Lemma lstrip_blank (s : string) : lstrip s = EmptyString <-> blank s = true.
Proof.
  unfold blank. induction s as [| c s IH]; simpl; [tauto |].
  destruct (isspace c); simpl; [exact IH |]. split; discriminate.
Qed.

Lemma lstrip_head (s : string) :
  lstrip s = EmptyString \/
  exists c t, lstrip s = String c t /\ isspace c = false.
Proof.
  induction s as [| c s IH]; simpl; [now left |].
  destruct (isspace c) eqn:E; [exact IH | right; eauto].
Qed.

Lemma rstrip_head (c : ascii) (t : string) :
  isspace c = false -> exists t', rstrip (String c t) = String c t'.
Proof.
  intros Hc. simpl. destruct (rstrip t); [rewrite Hc |]; eauto.
Qed.

Lemma rstrip_rstrip (s : string) : rstrip (rstrip s) = rstrip s.
Proof.
  induction s as [| c s IH]; simpl; [reflexivity |].
  destruct (rstrip s) as [| c' kept] eqn:E.
  - destruct (isspace c) eqn:Hc; simpl; [reflexivity | now rewrite Hc].
  - change (rstrip (String c (String c' kept))) with
      (match rstrip (String c' kept) with
       | EmptyString => if isspace c then EmptyString else String c EmptyString
       | String a b => String c (String a b)
       end).
    now rewrite IH.
Qed.

Lemma strip_fixed (s : string) :
  lstrip (strip s) = strip s /\ rstrip (strip s) = strip s.
Proof.
  unfold strip. split; [| apply rstrip_rstrip].
  destruct (lstrip_head s) as [-> | (c & t & -> & Hc)]; [reflexivity |].
  destruct (rstrip_head c t Hc) as [t' ->]. simpl. now rewrite Hc.
Qed.

Lemma strip_blank (s : string) : strip s = EmptyString <-> blank s = true.
Proof.
  rewrite <- lstrip_blank. unfold strip.
  destruct (lstrip_head s) as [-> | (c & t & -> & Hc)]; [simpl; tauto |].
  destruct (rstrip_head c t Hc) as [t' ->]. split; discriminate.
Qed.

Lemma lstrip_chars (s : string) (a : ascii) :
  In a (list_ascii_of_string (lstrip s)) -> In a (list_ascii_of_string s).
Proof.
  induction s as [| c s IH]; simpl; [tauto |].
  destruct (isspace c); simpl; tauto.
Qed.

Lemma rstrip_chars (s : string) (a : ascii) :
  In a (list_ascii_of_string (rstrip s)) -> In a (list_ascii_of_string s).
Proof.
  induction s as [| c s IH]; simpl; [tauto |].
  destruct (rstrip s) as [| c' kept].
  - destruct (isspace c); simpl; tauto.
  - simpl in *. tauto.
Qed.

Lemma strip_chars (s : string) (a : ascii) :
  In a (list_ascii_of_string (strip s)) -> In a (list_ascii_of_string s).
Proof. intros H. now apply lstrip_chars, rstrip_chars. Qed.

(** The pieces of a split hold the characters of the string that are not
    the separator, and no other. *)
Lemma split_chars (sep : ascii) (s : string) (a : ascii) :
  In a (list_ascii_of_string s) <->
  a = sep /\ In sep (list_ascii_of_string s) \/
  a <> sep /\ exists piece, In piece (split sep s) /\ In a (list_ascii_of_string piece).
Proof.
  induction s as [| c s IH]; simpl.
  - split; [contradiction |].
    intros [[_ []] | (_ & piece & [<- | []] & [])].
  - destruct (Ascii.eqb_spec c sep) as [-> | Hne].
    + split.
      * intros [<- | Ha]; [left; auto |].
        apply IH in Ha as [(-> & _) | (Hn & piece & Hp & Ha)]; [left; auto |].
        right. split; [assumption |]. exists piece. simpl. auto.
      * intros [(-> & _) | (Hn & piece & [<- | Hp] & Ha)]; [now left | contradiction |].
        right. apply IH. right. eauto.
    + destruct (split sep s) as [| piece pieces] eqn:E.
      * split.
        -- intros [<- | Ha].
           ++ right. split; [assumption |]. exists (String c EmptyString).
              simpl. auto.
           ++ apply IH in Ha as [(-> & Hs) | (_ & piece & [] & _)].
              left. auto.
        -- intros [(-> & [Hc | Hs]) | (Hn & piece & [<- | []] & [<- | []])];
             [now elim Hne | | now left].
           right. apply IH. left. auto.
      * split.
        -- intros [<- | Ha].
           ++ right. split; [assumption |]. exists (String c piece).
              simpl. auto.
           ++ apply IH in Ha as [(-> & Hs) | (Hn & p & Hp & Ha)]; [left; auto |].
              right. split; [assumption |].
              destruct Hp as [<- | Hp].
              ** exists (String c piece). simpl. auto.
              ** exists p. simpl. auto.
        -- intros [(-> & [Hc | Hs]) | (Hn & p & [<- | Hp] & Ha)].
           ++ now elim Hne.
           ++ right. apply IH. left. auto.
           ++ simpl in Ha. destruct Ha as [<- | Ha]; [now left |].
              right. apply IH. right. split; [assumption |].
              exists piece. simpl. auto.
           ++ right. apply IH. right. split; [assumption |].
              exists p. simpl. auto.
Qed.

※ ※ ※

Task instructions:
Note down each line above where the word "reflexivity" occurs.

Solution to this exercise:
  induction s as [| c s IH]; simpl; [reflexivity |].
  - destruct (isspace c) eqn:Hc; simpl; [reflexivity | now rewrite Hc].
  destruct (lstrip_head s) as [-> | (c & t & -> & Hc)]; [reflexivity |].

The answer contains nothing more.